Delaware Business Combination Statute
We have elected to be subject to Section 203 of the Delaware General Corporation Law, which regulates corporate acquisitions. Section 203 prevents an “interested stockholder,” which is defined generally as a person owning 15% or more of a corporation’s voting stock, or any affiliate or associate of that person, from engaging in a broad range of “business combinations” with the corporation for three years after becoming an interested stockholder unless:
•the board of directors of the corporation had, prior to the person becoming an interested stockholder, approved either the business combination or the transaction that resulted in the stockholder’s becoming an interested stockholder;
•upon completion of the transaction that resulted in the stockholder’s becoming an interested stockholder, that person owned at least 85% of the voting stock of the corporation outstanding at the time the transaction commenced, other than statutorily excluded shares; or
•following the transaction in which that person became an interested stockholder, the business combination is approved by the board of directors of the corporation and holders of at least two-thirds of the outstanding voting stock not owned by the interested stockholder.

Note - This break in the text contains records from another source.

(** The codecs carry the heartbeats of the cluster: whatever the timestamp, the
    encoded presence is not empty and reads back as it was, and so does the
    message around it. *)
Definition codecs_carry (C0 : gmap string node) : Prop :=
  ∀ k n0 t, C0 !! k = Some n0 ->
    let p := mkNodePresence k (h_clientCount (w_hub (nd_world n0))) (room_counts (nd_world n0)) t in
    ∃ bs d, enc p = inr bs /\ bs <> [] /\ dec bs = inr p /\
      marshal (am_withNode k (adapter_msg AdapterPresence 0 bs)) = inr d /\
      unmarshal d = inr (am_withNode k (adapter_msg AdapterPresence 0 bs)).

(** A node that can gossip: its presence is on and its adapter answers. *)
Record gossips (k : string) (n : node) : Prop := {
  gs_id : nodeID (nd_env n) = k;
  gs_adapter : is_Some (adapter (nd_env n));
  gs_answers : adapter_answers (nd_env n);
  gs_ttl : (0 <= presenceTTL (nd_env n))%Z
}.

Section Window.
Context (C0 : gmap string node) (Hnodes : ∀ k n, C0 !! k = Some n -> gossips k n).
Context (Hcodec : codecs_carry C0).

(** What a node should know of node [i] at the time [now]. *)
Definition known_as (m : gmap string nodeStats) (now : Z) (i : string) (ni : node) : Prop :=
  m !! i = Some (mkNodeStats (h_clientCount (w_hub (nd_world ni))) (room_counts (nd_world ni)) now).

(** One node in the window: [T] have ticked. *)
Record node_inv (T : gset string) (k : string) (n : node) (s : presenceState) (n0 : node) : Prop := {
  ni_env : nd_env n = nd_env n0;
  ni_view : same_view (nd_world n0) (nd_world n);
  ni_state : gossip_ok (nd_env n) s (nd_world n);
  ni_inbox : ∀ d, d ∈ nd_inbox n -> ∃ i ni, C0 !! i = Some ni /\ heartbeat_of i ni d;
  ni_cache : ∃ m, h_presenceCache (w_hub (nd_world n)) = Some m /\
    dom m ⊆ dom C0 ∖ {[k]} /\
    ∀ i ni, i ∈ T -> i <> k -> C0 !! i = Some ni ->
      known_as m (w_now (nd_world n)) i ni \/ ∃ d, d ∈ nd_inbox n /\ heartbeat_of i ni d
}.

Record gossip_inv (g : gossip) : Prop := {
  gi_dom : ∀ k, is_Some (C0 !! k) -> is_Some (g_nodes g !! k);
  gi_node : ∀ k n, g_nodes g !! k = Some n ->
    ∃ n0 s, C0 !! k = Some n0 /\ g_states g !! k = Some s /\ node_inv (g_ticked g) k n s n0
}.

(** Handling the first message of a node's inbox. *)
Lemma run_receive_heartbeat T k n s n0 d ds :
  C0 !! k = Some n0 -> node_inv T k n s n0 -> nd_inbox n = d :: ds ->
  ∃ w', run (receive unmarshal dec n d) (nd_world n) = Some (tt, w') /\
    published (w_trace w') = published (w_trace (nd_world n)) /\
    node_inv T k (mkNode (nd_env n) (nd_cfg n) w' ds) s n0.
Proof.
  intros Hk Hn Hin. destruct (ni_inbox _ _ _ _ _ Hn d) as (i & ni & Hi & Hd); [rewrite Hin; by left|].
  pose proof Hd as (bs & t & Hu & Hdec).
  assert (nodeID (nd_env n) = k) as Hid by (rewrite (ni_env _ _ _ _ _ Hn); apply Hnodes, Hk).
  destruct (ni_cache _ _ _ _ _ Hn) as (m & Hm & Hdom & Hknown).
  assert (∀ j nj, j <> i -> (∃ d', d' ∈ nd_inbox n /\ heartbeat_of j nj d') ->
    ∃ d', d' ∈ ds /\ heartbeat_of j nj d') as Hrest.
  { intros j nj Hji (d' & Hd' & Hj). rewrite Hin in Hd'. apply elem_of_cons in Hd' as [->|Hd'].
    - by destruct Hji; eapply heartbeat_sender.
    - eauto. }
  destruct (decide (i = k)) as [->|Hik].
  - exists (nd_world n). split; [by eapply receive_own|]. split; [done|].
    split; cbn [nd_env nd_world nd_inbox]; try apply Hn.
    + intros d' Hd'. apply (ni_inbox _ _ _ _ _ Hn). rewrite Hin. by right.
    + exists m. split; [done|]. split; [done|]. intros j nj Hj Hjk Hcj.
      destruct (Hknown j nj Hj Hjk Hcj); auto.
  - exists (on_cache (<[i := mkNodeStats (h_clientCount (w_hub (nd_world ni)))
      (room_counts (nd_world ni)) (w_now (nd_world n))]>) (nd_world n)). split.
    + unfold receive, on_message. rewrite Hu. rewrite handle_other by (by rewrite Hid).
      cbn [am_Type adapter_msg]. 
      exact (run_handlePresenceMessage dec
        (am_withNode i (adapter_msg AdapterPresence 0 bs)) _ (nd_world n) (ex_intro _ m Hm) Hdec).
    + split; [done|]. split; cbn [nd_env nd_world nd_inbox]; try apply Hn.
      * eapply same_view_trans; [apply Hn|]. apply (same_view_cache []).
      * intros d' Hd'. apply (ni_inbox _ _ _ _ _ Hn). rewrite Hin. by right.
      * eexists. unfold on_cache. world_simpl. rewrite Hm. split; [reflexivity|]. split.
        { rewrite dom_insert_L. apply elem_of_dom_2 in Hi. set_solver. }
        intros j nj Hj Hjk Hcj. unfold known_as. destruct (decide (j = i)) as [->|Hji].
        { left. simplify_eq. by rewrite lookup_insert_eq. }
        rewrite lookup_insert_ne by done. destruct (Hknown j nj Hj Hjk Hcj); auto.
Qed.

(** A tick of node [k]: a heartbeat, and nothing anyone fresh loses. *)
Lemma run_tick T k n s n0 :
  C0 !! k = Some n0 -> node_inv T k n s n0 ->
  ∃ s' w' d, run (tick (nd_env n) s) (nd_world n) = Some (s', w') /\
    on_wire marshal (sent (nd_world n) w') = [d] /\ heartbeat_of k n0 d /\
    node_inv T k (mkNode (nd_env n) (nd_cfg n) w' (nd_inbox n)) s' n0.
Proof.
  intros Hk Hn. pose proof (Hnodes k n0 Hk) as Hg.
  pose proof (ni_view _ _ _ _ _ Hn) as Hv.
  destruct Hg as [Hid Had Hans Httl]. rewrite <-(ni_env _ _ _ _ _ Hn) in Hid, Had, Hans, Httl.
  destruct (Hcodec k n0 (UnixMilli (w_now (nd_world n))) Hk) as (bs & d & Henc & Hne & Hdec & Hma & Hun).
  destruct (publishPresence_current (nd_env n) enc s (nd_world n) bs Had Hans
    (ni_state _ _ _ _ _ Hn)) as (s' & evs & Hr & Hp & Hok); [|done|].
  { rewrite Hid, (sv_clients _ _ Hv), (same_view_counts _ _ Hv). exact Henc. }
  destruct (run_evictStaleNodes (nd_env n) (emits evs (nd_world n))) as (evs2 & Hr2 & Hp2).
  set (w1 := emits evs (nd_world n)) in *. set (cut := (w_now w1 - presenceTTL (nd_env n))%Z) in *.
  set (f := filter (fun p => stale cut p.2 = false)) in *.
  exists s', (emits evs2 (on_cache f w1)), d. split.
  { unfold tick. rewrite run_bind, Hr. cbn beta iota. rewrite run_bind, Hr2. by rewrite run_ret. }
  assert (published (w_trace (emits evs2 (on_cache f w1))) =
    [am_withNode k (adapter_msg AdapterPresence 0 bs)] ++ published (w_trace (nd_world n))) as Hpub.
  { change (published (evs2 ++ evs ++ w_trace (nd_world n)) =
      [am_withNode k (adapter_msg AdapterPresence 0 bs)] ++ published (w_trace (nd_world n))).
    by rewrite !published_app, Hp2, Hp, Hid. }
  split; [rewrite (sent_app _ _ _ Hpub); cbn; by rewrite Hma|].
  split; [by eexists _, _|].
  assert (same_view (nd_world n) (emits evs2 (on_cache f w1))) as Hv2 by (by split).
  split; cbn [nd_env nd_world nd_inbox]; try apply Hn.
  - by eapply same_view_trans.
  - intros H1 H2. rewrite (same_view_counts _ _ Hv2). apply Hok; [exact H1|exact H2].
  - destruct (ni_cache _ _ _ _ _ Hn) as (m & Hm & Hdom & Hknown). exists (f m).
    unfold on_cache. world_simpl. unfold w1. world_simpl. rewrite Hm. split; [done|]. split.
    + etrans; [|exact Hdom]. apply dom_filter_subseteq.
    + intros i ni Hi Hik Hci. destruct (Hknown i ni Hi Hik Hci) as [Hl|]; [left|by right].
      unfold known_as, f in *. rewrite lookup_evicted, Hl. cbn [ns_lastSeen].
      by rewrite bool_decide_eq_true_2 by (unfold cut, w1; cbn [w_now emits]; lia).
Qed.

Lemma node_inv_deposit T j n s n0 k nk d :
  C0 !! k = Some nk -> heartbeat_of k nk d -> node_inv T j n s n0 ->
  node_inv ({[k]} ∪ T) j (deposit [d] n) s n0.
Proof.
  intros Hk Hd Hn. split; cbn [deposit nd_env nd_world nd_inbox]; try apply Hn.
  - intros d' [Hd'|Hd']%elem_of_app; [by apply (ni_inbox _ _ _ _ _ Hn)|].
    apply list_elem_of_singleton in Hd'. subst. eauto.
  - destruct (ni_cache _ _ _ _ _ Hn) as (m & Hm & Hdom & Hknown). exists m.
    split; [done|]. split; [done|]. intros i ni Hi Hij Hci.
    destruct (decide (i = k)) as [->|Hik].
    + right. exists d. rewrite elem_of_app, list_elem_of_singleton. simplify_eq. auto.
    + destruct (Hknown i ni) as [|(d' & Hd' & Hh)]; [set_solver|done|done|by left|right].
      exists d'. rewrite elem_of_app. auto.
Qed.

Lemma gossip_inv_receive C S T k n d ds w' :
  gossip_inv (mkGossip C S T) -> C !! k = Some n -> nd_inbox n = d :: ds ->
  run (receive unmarshal dec n d) (nd_world n) = Some (tt, w') ->
  published (w_trace w') = published (w_trace (nd_world n)) /\
  gossip_inv (mkGossip (perform marshal k n ds w' C) S T).
Proof.
  intros [Hdom Hinv] Hk Hin Hrun. cbn [g_nodes g_states g_ticked] in *.
  destruct (Hinv k n Hk) as (n0 & s & H0 & Hs & Hn).
  destruct (run_receive_heartbeat T k n s n0 d ds H0 Hn Hin) as (w1 & Hr & Hp & Hn').
  rewrite Hrun in Hr. injection Hr as ->. split; [done|].
  rewrite perform_silent by done. split; cbn [g_nodes g_states g_ticked].
  - intros j Hj. apply lookup_insert_is_Some'. eauto.
  - intros j nj. rewrite lookup_insert_Some. intros [[<- <-]|[Hne Hj]]; eauto.
Qed.

Lemma gossip_inv_step g g' : gossip_inv g -> gstep g g' -> gossip_inv g'.
Proof.
  intros Hg Hst. destruct Hst as [C C' S T Hst|C S T k n s s' w' Hk Hs Hrun].
  - destruct Hst as [C k n d ds w' Hk Hin Hrun]. by eapply gossip_inv_receive.
  - destruct Hg as [Hdom Hinv]. cbn [g_nodes g_states g_ticked] in *.
    destruct (Hinv k n Hk) as (n0 & s0 & H0 & Hs0 & Hn). simplify_eq.
    destruct (run_tick T k n s n0 H0 Hn) as (s1 & w1 & d & Hr & Hw & Hd & Hn').
    rewrite Hrun in Hr. injection Hr as <- <-.
    split; cbn [g_nodes g_states g_ticked].
    + intros j Hj. rewrite lookup_perform, fmap_is_Some. case_decide; [by eexists|auto].
    + intros j nj. rewrite lookup_perform, Hw, fmap_Some. intros (nj0 & Hj & ->).
      case_decide as Hkj.
      * subst j. injection Hj as <-. exists n0, s'. rewrite lookup_insert_eq.
        split; [done|]. split; [done|]. by eapply node_inv_deposit.
      * destruct (Hinv j nj0 Hj) as (nj1 & sj & Hj1 & Hsj & Hnj). exists nj1, sj.
        rewrite lookup_insert_ne by done. split; [done|]. split; [done|].
        by eapply node_inv_deposit.
Qed.

(** Handling messages ends, in any order. *)
Lemma gossip_inv_sn C S T : gossip_inv (mkGossip C S T) -> sn (cstep marshal unmarshal dec) C.
Proof.
  remember (pending C) as m eqn:Hm. revert C Hm.
  induction m as [m IH] using lt_wf_ind. intros C -> Hg. constructor. intros C' Hst.
  destruct Hst as [C k n d ds w' Hk Hin Hrun].
  destruct (gossip_inv_receive C S T k n d ds w' Hg Hk Hin Hrun) as [Hp Hg'].
  eapply IH; [by eapply pending_silent|done|done].
Qed.

Lemma gossip_inv_rest C S T k n :
  gossip_inv (mkGossip C S T) -> nf (cstep marshal unmarshal dec) C -> C !! k = Some n -> nd_inbox n = [].
Proof.
  intros Hg Hnf Hk. destruct (nd_inbox n) as [|d ds] eqn:Hin; [done|].
  destruct (gi_node _ Hg k n Hk) as (n0 & s & H0 & Hs & Hn).
  destruct (run_receive_heartbeat T k n s n0 d ds H0 Hn Hin) as (w1 & Hr & _).
  destruct Hnf. eexists. by eapply step_receive.
Qed.

(** ** Totals *)
Definition cluster_sum (f : node -> Z) (C : gmap string node) : Z :=
  map_fold (fun _ n acc => f n + acc)%Z 0%Z C.

Definition count_of (n : node) : Z := h_clientCount (w_hub (nd_world n)).
Definition room_count_of (name : string) (n : node) : Z :=
  default 0%Z (room_counts (nd_world n) !! name).

Lemma cluster_sum_delete f C k n : C !! k = Some n -> cluster_sum f C = (f n + cluster_sum f (delete k C))%Z.
Proof.
  intros Hk. unfold cluster_sum. rewrite <-(insert_delete_id C k n Hk) at 1.
  rewrite (map_fold_insert_L (fun _ n acc => f n + acc)%Z); [done|intros; lia|].
  apply lookup_delete_eq.
Qed.

(** A cache that knows every other node adds up to the rest of the total. *)
Lemma stats_sum_cluster (f : nodeStats -> Z) (now : Z) (C : gmap string node) :
  stats_sum f ((fun n => mkNodeStats (count_of n) (room_counts (nd_world n)) now) <$> C) =
  cluster_sum (fun n => f (mkNodeStats (count_of n) (room_counts (nd_world n)) now)) C.
Proof.
  unfold stats_sum, cluster_sum. induction C as [|k n C Hk IH] using map_ind.
  { by rewrite fmap_empty. }
  rewrite fmap_insert, !map_fold_insert_L; [by rewrite IH|..]; try done; try (intros; lia).
  by rewrite lookup_fmap, Hk.
Qed.

Lemma settled_cache T k n s n0 :
  C0 !! k = Some n0 -> node_inv T k n s n0 -> nd_inbox n = [] -> dom C0 ⊆ T ->
  h_presenceCache (w_hub (nd_world n)) =
    Some ((fun ni => mkNodeStats (count_of ni) (room_counts (nd_world ni)) (w_now (nd_world n))) <$>
            delete k C0).
Proof.
  intros Hk Hn Hin HT. destruct (ni_cache _ _ _ _ _ Hn) as (m & Hm & Hdom & Hknown).
  rewrite Hm. f_equal. apply map_eq. intros i. rewrite lookup_fmap.
  destruct (decide (i = k)) as [->|Hik].
  - rewrite lookup_delete_eq. apply not_elem_of_dom. set_solver.
  - rewrite lookup_delete_ne by done. destruct (C0 !! i) as [ni|] eqn:Hi.
    + apply elem_of_dom_2 in Hi as Hid. destruct (Hknown i ni) as [Hl|(d & Hd & _)]; [set_solver|done..|].
      rewrite Hin in Hd. by apply elem_of_nil in Hd.
    + apply not_elem_of_dom in Hi. apply not_elem_of_dom. set_solver.
Qed.

Lemma cluster_sum_ext f g C : (∀ n, f n = g n) -> cluster_sum f C = cluster_sum g C.
Proof.
  intros Hfg. induction C as [|k n C Hk IH] using map_ind; [done|].
  rewrite !(cluster_sum_delete _ (<[k := n]> C) k n) by apply lookup_insert_eq.
  by rewrite delete_insert_id, Hfg, IH.
Qed.

Lemma run_global_sum T k n s n0 (f : nodeStats -> Z) (g : node -> Z) :
  C0 !! k = Some n0 -> node_inv T k n s n0 -> nd_inbox n = [] -> dom C0 ⊆ T ->
  (∀ ni, f (mkNodeStats (count_of ni) (room_counts (nd_world ni)) (w_now (nd_world n))) = g ni) ->
  in_int64 (g n0) ->
  ∃ w', run (global_total f (g n0)) (nd_world n) = Some (wrap64 (cluster_sum g C0), w').
Proof.
  intros Hk Hn Hin HT Hfg Hg.
  destruct (run_global_total f (g n0) (nd_world n) Hg) as (w' & Hr & _).
  rewrite (settled_cache T k n s n0 Hk Hn Hin HT), stats_sum_cluster in Hr.
  exists w'. rewrite Hr, (cluster_sum_delete g C0 k n0 Hk). do 4 f_equal. by apply cluster_sum_ext.
Qed.

Lemma run_RoomCount name w :
  ∃ m, run (RoomCount name) w = Some (m, w) /\ Z.of_nat m = default 0%Z (room_counts w !! name).
Proof.
  unfold RoomCount, lookup_room, room_counts. run_simpl. rewrite lookup_fmap.
  destruct (h_rooms (w_hub w) !! name) as [r|]; run_simpl; by eexists.
Qed.
End Window.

Under Section 203, the restrictions described above also do not apply to specific business combinations proposed by an interested stockholder following the announcement or notification of designated extraordinary transactions involving the corporation and a person who had not been an interested stockholder during the previous three years or who became an interested stockholder with the approval of a majority of the corporation’s directors, if such extraordinary transaction is approved or not opposed by a majority of the directors who were directors prior to any person becoming an interested stockholder during the previous three years or were recommended for election or elected to succeed such directors by a majority of such directors.
Section 203 may make it more difficult for a person who would be an interested stockholder to effect various business combinations with a corporation for a three-year period. Section 203 also may have the effect of preventing changes in our management and could make it more difficult to accomplish transactions which our stockholders may otherwise deem to be in their best interests.
Listing
Our common stock is listed on the NYSE under the ticker symbol “MUSA.”
Transfer Agent and Registrar
The transfer agent and registrar for the common stock is Computershare Trust Company, N.A.